If the foundation is not justice, the dome cannot be high enough, or splendid enough, to save the temple.

But above everything in the minds of our fathers was the desire for union—to create a Nation, to become a Power.

Our fathers compromised.

A compromise is a bargain in which each party defrauds the other, and himself.

The compromise our fathers made was the coffin of honor and the cradle of war.

A brazen falsehood and a timid truth are the parents of compromise.

But some—the greatest and the best—believed in liberty for all. They repeated the splendid sayings of the Roman: "By the law of nature all men are free;"—of the French King: "Men are born free and equal;"—of the sublime Zeno: "All men are by nature equal, and virtue alone establishes a difference between them."

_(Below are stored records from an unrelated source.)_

Lemma get_serial_cached_witness :
  App.get_serial (fun _ _ => inl "busy"%string)
    [("ser_COM3_9600"%string, Sample.open_port)] "COM3" 9600
  = ([("ser_COM3_9600"%string, Sample.open_port)], Some Sample.open_port, []).
Proof.
  destruct (get_serial_cached Sample.only_COM3 (fun _ _ => inl "busy"%string)
              [] [("ser_COM3_9600"%string, Sample.open_port)] "COM3" 9600
              (Some Sample.open_port)
              [App.serial_open "COM3" 9600; App.sleep 2] eq_refl)
    as [Hcached _].
  exact (Hcached Sample.open_port eq_refl).
Defined.
Lemma update_leaves_inputs_alone_witness :
  let g := main_start Aux.first_coin_under_ball 0
           |> set_state STATE_PLAY |> set_move_dx 5 in
  move_dx <$> update_game_state Aux.first_coin_under_ball 3 g = Some 5.
Proof.
  intros g.
  destruct (update_game_state Aux.first_coin_under_ball 3 g) as [g'|] eqn:E.
  - destruct (update_leaves_inputs_alone _ _ _ _ E) as (_ & _ & _ & H & _).
    simpl. now rewrite H.
  - vm_compute in E. discriminate.
Defined.

Module TransitionFacts.
Import Aux.

Section WithEntropy.
Variable entropy : nat -> Z.

Lemma gameover_handle_event t g e :
  state (handle_event entropy t g e) = STATE_GAMEOVER ->
  state g = STATE_GAMEOVER /\
  round_view (handle_event entropy t g e) = round_view g.
Proof.
  destruct e as [|k|]; [auto| |auto].
  unfold handle_event. destruct (state g) eqn:Es, k; simpl;
    try discriminate; try rewrite Es; try discriminate; auto.
Qed.

Lemma gameover_events t evs g :
  state (fold_left (handle_event entropy t) evs g) = STATE_GAMEOVER ->
  state g = STATE_GAMEOVER /\
  round_view (fold_left (handle_event entropy t) evs g) = round_view g.
Proof.
  revert g. induction evs as [|e evs IH]; intros g H; [auto|].
  cbn [fold_left] in *. destruct (IH _ H) as [Hs Hr].
  destruct (gameover_handle_event t g e Hs) as [Hs' Hr'].
  split; [exact Hs'|]. now rewrite Hr, Hr'.
Qed.

End WithEntropy.
End TransitionFacts.

(** X17. GameOver is entered by the update block only. When the events of
    an iteration end in GameOver, the state was GameOver before them and
    they left the round as it was; and an iteration that returns in
    GameOver either ran the update block from Play into GameOver or began
    in GameOver and returns the same round. *)
Theorem gameover_only_by_update (entropy : nat -> Z) :
  (forall t evs g,
      state (fold_left (handle_event entropy t) evs g) = STATE_GAMEOVER ->
      state g = STATE_GAMEOVER /\
      Aux.round_view (fold_left (handle_event entropy t) evs g) = Aux.round_view g) /\
  (forall f g g',
      frame_step entropy f g = Some g' -> state g' = STATE_GAMEOVER ->
      Aux.went_over entropy f g = true \/
      (state g = STATE_GAMEOVER /\ Aux.round_view g' = Aux.round_view g)).
Proof.
  split; [apply TransitionFacts.gameover_events|].
  intros f g g' Hf Hs.
  destruct (Reach.frame_step_cases entropy f g g' Hf) as [[Hn ->]|[Hp Hu]].
  - right. destruct (Pause.inputs_after_events entropy f g) as [Es Er].
    rewrite Es in Hs.
    destruct (TransitionFacts.gameover_events entropy _ _ _ Hs) as [Hg Hr].
    split; [exact Hg|]. now rewrite Er, Hr.
  - left. unfold Aux.went_over. rewrite Hf. simpl.
    apply andb_true_iff. split; apply bool_decide_eq_true_2; [exact Hp|].
    now rewrite Hs.
Qed.

Lemma gameover_only_by_update_witness :
  let g := set_state STATE_PLAY (main_start Aux.obstacle_on_ball 0) in
  Aux.went_over Aux.obstacle_on_ball (Aux.quiet 1) g = true \/
  (state g = STATE_GAMEOVER /\
   Aux.round_view (inputs Aux.obstacle_on_ball (Aux.quiet 1) g) = Aux.round_view g).
Proof.
  intros g.
  destruct (frame_step Aux.obstacle_on_ball (Aux.quiet 1) g) as [g'|] eqn:E.
  - destruct (gameover_only_by_update Aux.obstacle_on_ball) as [_ H].
    destruct (H (Aux.quiet 1) g g' E) as [Hw|[Hs _]].
    + vm_compute in E. injection E as <-. reflexivity.
    + now left.
    + vm_compute in Hs. discriminate.
  - vm_compute in E. discriminate.
Defined.

(** ** Repeated switches and repeated keys *)

Module Repeat.
Import More Aux.

Lemma advance_thrice t1 t2 t3 g :
  length (characters g) = 3%nat -> (current_char g < 3)%nat ->
  current_char (advance t3 (advance t2 (advance t1 g))) = current_char g.
Proof.
  intros Hl Hc. simpl. rewrite Hl.
  destruct (current_char g) as [|[|[|n]]]; try reflexivity; lia.
Qed.

Section WithEntropy.
Variable entropy : nat -> Z.

(** An iteration with no event and no arrival on an empty queue. *)
Lemma keys_only_frame f g :
  events f = [] -> arrivals f = [] -> queue g = [] -> char_inv g ->
  exists g',
    frame_step entropy f g = Some g' /\
    move_dx g' = move_dx g + key_dx (keys f) /\
    move_dy g' = move_dy g + key_dy (keys f) /\
    queue g' = [] /\ running g' = running g /\ char_inv g'.
Proof.
  intros He Ha Hq Hi.
  assert (Hrec : receive entropy f g = set_queue (queue g) g).
  { unfold receive. now rewrite He, Ha. }
  assert (Hn : latest_sample (queue (receive entropy f g)) = None).
  { rewrite Hrec. simpl. now rewrite Hq. }
  pose proof (NoSample.inputs_no_sample entropy f g Hn) as Ei.
  destruct (NoSample.keyboard_deltas (keys f)
              (set_queue (snd (SerialReader.get_latest (queue (receive entropy f g))))
                         (receive entropy f g))) as [Dx Dy].
  rewrite <- Ei in Dx, Dy.
  change (move_dx (set_queue ?q ?h)) with (move_dx h) in Dx.
  change (move_dy (set_queue ?q ?h)) with (move_dy h) in Dy.
  rewrite Hrec in Dx, Dy.
  change (move_dx (set_queue ?q ?h)) with (move_dx h) in Dx.
  change (move_dy (set_queue ?q ?h)) with (move_dy h) in Dy.
  assert (Qi : queue (inputs entropy f g) = []).
  { unfold inputs. change (queue (keyboard ?k ?h)) with (queue h).
    rewrite QueueInv.queue_process_serial, Hrec. simpl. now rewrite Hq. }
  assert (Ri : running (inputs entropy f g) = running g).
  { rewrite EventFacts.running_inputs. now rewrite He. }
  pose proof (CharIndex.char_inv_inputs entropy f g Hi) as Ci.
  unfold frame_step.
  destruct (decide (state (inputs entropy f g) = STATE_PLAY)).
  - destruct (Frames.update_total entropy (now f) (inputs entropy f g))
      as (g' & Hu & Hs).
    { destruct Ci as [-> Hc]. exact Hc. }
    exists g'. split; [exact Hu|].
    destruct (UpdateFrame.update_leaves entropy _ _ _ Hu) as (Eq & Eg & Er & _).
    unfold gesture_view in Eg. injection Eg as _ _ Ex Ey.
    rewrite Ex, Ey, Eq, Er.
    repeat apply conj; try assumption.
    + exact (proj1 (CharIndex.char_inv_shape _ _ Hs Ci)).
    + exact (proj2 (CharIndex.char_inv_shape _ _ Hs Ci)).
  - exists (inputs entropy f g). repeat apply conj; try assumption; try reflexivity.
    + apply Ci.
    + apply Ci.
Qed.
Lemma trimEnd_bare (s : jsstring) : starts_bare (rev s) -> Js.trimEnd s = s.
Proof.
  intros H. unfold Js.trimEnd. rewrite trimStart_bare by exact H.
  apply rev_involutive.
Qed.

(** What [trim] returns has no white space at either end. *)
Lemma trim_bare (s : jsstring) : bare (Js.trim s).
Proof.
  unfold Js.trim, bare.
  destruct (trimStart_split s) as [_ [_ [_ Hstart]]].
  destruct (trimEnd_split (Js.trimStart s)) as [blanks [Hsplit [_ Hend]]].
  split; [|exact Hend].
  destruct (Js.trimEnd (Js.trimStart s)) as [|c r] eqn:Ht; simpl; trivial.
  rewrite Hsplit in Hstart. exact Hstart.
Qed.

Lemma trim_of_bare (s : jsstring) : bare s -> Js.trim s = s.
Proof.
  intros [Hstart Hend]. unfold Js.trim.
  rewrite (trimStart_bare _ Hstart). now apply trimEnd_bare.
Qed.

Lemma trim_idempotent (s : jsstring) : Js.trim (Js.trim s) = Js.trim s.
Proof. apply trim_of_bare, trim_bare. Qed.

(** The string is its trimmed form between two runs of white space. *)
Lemma trim_split (s : jsstring) :
  exists before after,
    s = (before ++ Js.trim s ++ after)%list /\
    forallb Js.isWhiteSpace before = true /\
    forallb Js.isWhiteSpace after = true.
Proof.
  destruct (trimStart_split s) as [before [Hs [Hbefore _]]].
  destruct (trimEnd_split (Js.trimStart s)) as [after [Ht [Hafter _]]].
  exists before, after. unfold Js.trim.
  rewrite <- Ht. auto.
Qed.

Lemma words_from_blanks (in_word : bool) (blanks s : jsstring) :
  forallb Js.isWhiteSpace blanks = true ->
  blanks <> [] \/ in_word = false ->
  words_from in_word (blanks ++ s) = words_from false s.
Proof.
  revert in_word. induction blanks as [|c r IH]; simpl; intros in_word Hb Hw.
  - destruct Hw as [Hw | ->]; [congruence | reflexivity].
  - apply andb_prop in Hb. destruct Hb as [-> Hr].
    apply IH; auto.
Qed.

Lemma words_from_trailing_blanks (in_word : bool) (s blanks : jsstring) :
  forallb Js.isWhiteSpace blanks = true ->
  words_from in_word (s ++ blanks) = words_from in_word s.
Proof.
  intros Hb. revert in_word. induction s as [|c r IH]; simpl; intros in_word.
  - destruct blanks as [|b bs]; trivial.
    rewrite <- (app_nil_r (b :: bs)).
    rewrite words_from_blanks; auto. left; discriminate.
  - destruct (Js.isWhiteSpace c); rewrite ?IH; reflexivity.
Qed.

Lemma words_from_trim (s : jsstring) :
  words_from false (Js.trim s) = words_from false s.
Proof.
  destruct (trim_split s) as [before [after [Hs [Hb Ha]]]].
  rewrite Hs at 2.
  rewrite words_from_blanks by auto.
  now rewrite words_from_trailing_blanks.
Qed.

(** What [split(/\s+/)] followed by [filter(Boolean)] keeps, counted. *)
Lemma split_ws_words (s cur : jsstring) (in_separator : bool) :
  (in_separator = true -> cur = []) ->
  List.length (filter (fun piece => negb (Js.falsy piece))
                      (Display.split_ws in_separator cur s))
  = ((if Js.falsy cur then 0 else 1)
     + words_from (negb (Js.falsy cur)) s)%nat.
Proof.
  revert cur in_separator.
  induction s as [|c r IH]; intros cur in_separator Hinv; simpl.
  - destruct cur as [|x cur]; simpl; trivial.
    destruct (rev cur ++ [x])%list eqn:E; simpl; trivial.
    destruct (rev cur); discriminate.
  - destruct (Js.isWhiteSpace c).
    + destruct in_separator.
      * rewrite IH by trivial. rewrite (Hinv eq_refl). reflexivity.
      * cbn [filter]. specialize (IH [] true (fun _ => eq_refl)).
        cbn [Js.falsy negb] in IH.
        destruct cur as [|x cur]; cbn [rev Js.falsy negb app].
        -- cbn [List.length]. exact IH.
        -- destruct (rev cur ++ [x])%list eqn:E;
             [destruct (rev cur); discriminate|].
           cbn [Js.falsy negb List.length]. rewrite IH. reflexivity.
    + rewrite IH by discriminate. simpl.
      destruct cur; simpl; lia.
Qed.
(** * gomaasapi: subnet address accounting and registry of the test
      server, and the devices of the client

    A shallow embedding of [subnetUnreservedIPRanges],
    [subnetReservedIPRanges] and [subnetStatistics] of the test server, of
    its registry of subnets ([NewSubnet], [UpdateSubnet], [subnetsHandler],
    [SetNodeNetworkLink]), and of the devices of the client
    ([getDeviceDeserializationFunc], [readDevices], [device_2_0],
    [CreatePhysicalInterface]).

    Conventions.
    - Go's [uint64] and [uint] (64 bits wide, as on amd64) are [Z] with
      the wrap-around written out ([wrap64]).
    - A slice of [IP] is a reference into a store of backing arrays
      ([heap]); [make], [copy] and [sort.Sort] act on that store, so that
      what a call does to the caller's slice can be stated.
    - A run-time panic is an [outcome] of its own; the store is returned
      in both cases.
    - A Go map is a [gmap], or the list of its entries where it is read by
      key only. *)

From Stdlib Require Import ZArith QArith Ascii String.
From stdpp Require Import base list strings lexico sorting gmap.

Local Open Scope string_scope.
Local Open Scope list_scope.
Local Open Scope Z_scope.

(** ** Machine integers *)

Definition wrap64 (z : Z) : Z := z mod 2 ^ 64.
Definition wrap32 (z : Z) : Z := z mod 2 ^ 32.

(** [^x] on uint64. *)
Definition not64 (z : Z) : Z := wrap64 (Z.lnot z).
(** [x << k] on uint64. *)
Definition shl64 (z k : Z) : Z := wrap64 (Z.shiftl z k).

(** ** Outcomes and the store *)

Inductive outcome (A : Type) : Type :=
| Ok (a : A)
| Panic (msg : string).
Arguments Ok {A} a.
Arguments Panic {A} msg.

(** ** Addresses *)

(** Modelled from the spec: the type [IP] and its methods [UInt64],
    [SetUInt64], [String] and the constructor [IPFromNetIP] are not among
    the sources.  The spec (data model) gives an address value as the
    unsigned 32-bit integer of an IPv4 address, ordered by that integer,
    with a dotted-decimal text form; [IP] is therefore a value, and
    [SetUInt64] stores the low 32 bits. *)
Record IP : Type := mkIP { ipval : Z }.

#[global] Instance IP_eq_dec : EqDecision IP.
Proof. solve_decision. Defined.

(** The zero value of [IP] ([var ip IP]). *)
Definition zeroIP : IP := mkIP 0.

Definition IP_UInt64 (ip : IP) : Z := ipval ip.
Definition IP_SetUInt64 (ip : IP) (v : Z) : IP := mkIP (wrap32 v).

Definition digit_char (d : Z) : ascii := ascii_of_N (Z.to_N (48 + d)).

Fixpoint utoa_fuel (fuel : nat) (n : Z) (acc : string) : string :=
  match fuel with
  | O => acc
  | S f =>
      let acc' := String (digit_char (n mod 10)) acc in
      if n <? 10 then acc' else utoa_fuel f (n / 10) acc'
  end.

(** Decimal text of a number below [10^20]. *)
Definition utoa (n : Z) : string := utoa_fuel 20 n "".

Definition octet (v : Z) (k : Z) : Z := Z.land (Z.shiftr v (8 * k)) 255.

Definition IP_String (ip : IP) : string :=
  let v := ipval ip in
  utoa (octet v 3) +:+ "." +:+ utoa (octet v 2) +:+ "." +:+
  utoa (octet v 1) +:+ "." +:+ utoa (octet v 0).
Lemma generateWithRetry_429_500_success_witness :
  exists tr,
    generateWithRetry
      (script [Rejected error_429; Rejected error_500; Resolved "done"]
              (Resolved "late"))
      sample_args 3 fresh_store
    = (Ok "done", after_calls fresh_store 3, tr) /\
    sleeps tr = [5 * 1000; 10 * 1000] /\
    kinds tr = [KCall; KSleep; KCall; KSleep; KCall] /\
    List.length (calls_of tr) = 3%nat.
Proof.
  apply (generateWithRetry_429_500_success string string string
           (script [Rejected error_429; Rejected error_500; Resolved "done"]
                   (Resolved "late"))
           sample_args fresh_store error_429 error_500 "done");
    reflexivity.
Defined.

(** C5 as stated fails.  [0s] is a string of digits followed by [s] and its
    value is 0, yet the wait after it is the backoff delay, 5000 ms, not 0 ms.
    [3.5s] and [3] are not strings of digits followed by [s], yet the waits
    after them are 3000 ms, not the backoff delay of 5000 ms. *)
Lemma retry_delay_claim_counterexample :
  let wait_after s :=
    sleeps (snd (loop_body (fun _ => @Rejected string (error_with_delay s))
                           sample_args 10 (mkLoopState 1 initial_delay)
                           fresh_store)) in
  ("0s" = (NilEmpty.string_of_uint (D0 Nil) ++ "s")%string /\
   Z.of_N (N.of_uint (D0 Nil)) * 1000 = 0 /\
   wait_after "0s" = [5000]) /\
  ((forall u, "3.5s" <> (NilEmpty.string_of_uint u ++ "s")%string) /\
   initial_delay / 1000 * 1000 = 5000 /\
   wait_after "3.5s" = [3000]) /\
  ((forall u, "3" <> (NilEmpty.string_of_uint u ++ "s")%string) /\
   wait_after "3" = [3000]).
Proof.
  cbv zeta. split; [|split].
  - repeat split.
  - split; [|split; reflexivity].
    intros u H. destruct u; try discriminate.
    destruct u; discriminate.
  - split; [|reflexivity].
    intros u H. destruct u; try discriminate.
    destruct u; discriminate.
Qed.

(** C6 as stated fails.  With shouldSummarize = false and a provider whose
    first answer is a 500 failure and whose second is a response,
    runIteration completes normally after invoking the provider twice, not
    once. *)
Lemma runIteration_single_call_counterexample :
  let '(r, _, t) :=
    sample_iteration (script [Rejected error_500] (Resolved "done")) false in
  r = Ok tt /\
  List.length (calls_of t) = 2%nat /\
  List.length (calls_of t) <> 1%nat.
Proof.
  vm_compute. repeat split. discriminate.
Qed.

In the year preceding the Declaration of Independence, a society for the abolition of slavery was formed in Pennsylvania and its first President was one of the wisest and greatest of men—Benjamin Franklin. A society of the same character was established in New York in 1785; its first President was John Jay—the second, Alexander Hamilton.

But in a few years these great men were forgotten. Parties rivaled each other in the defence of wrong. Politicians cared only for place and power. In the clamor of the heartless, the voice of the generous was lost. Slavery became supreme. It dominated legislatures, courts and parties; it rewarded the faithless and little; it degraded the honest and great.

And yet, through all these hateful years, thousands and thousands of noble men and women denounced the degradation and the crime. Most of their names are unknown. They have given a glory to obscurity. They have filled oblivion with honor.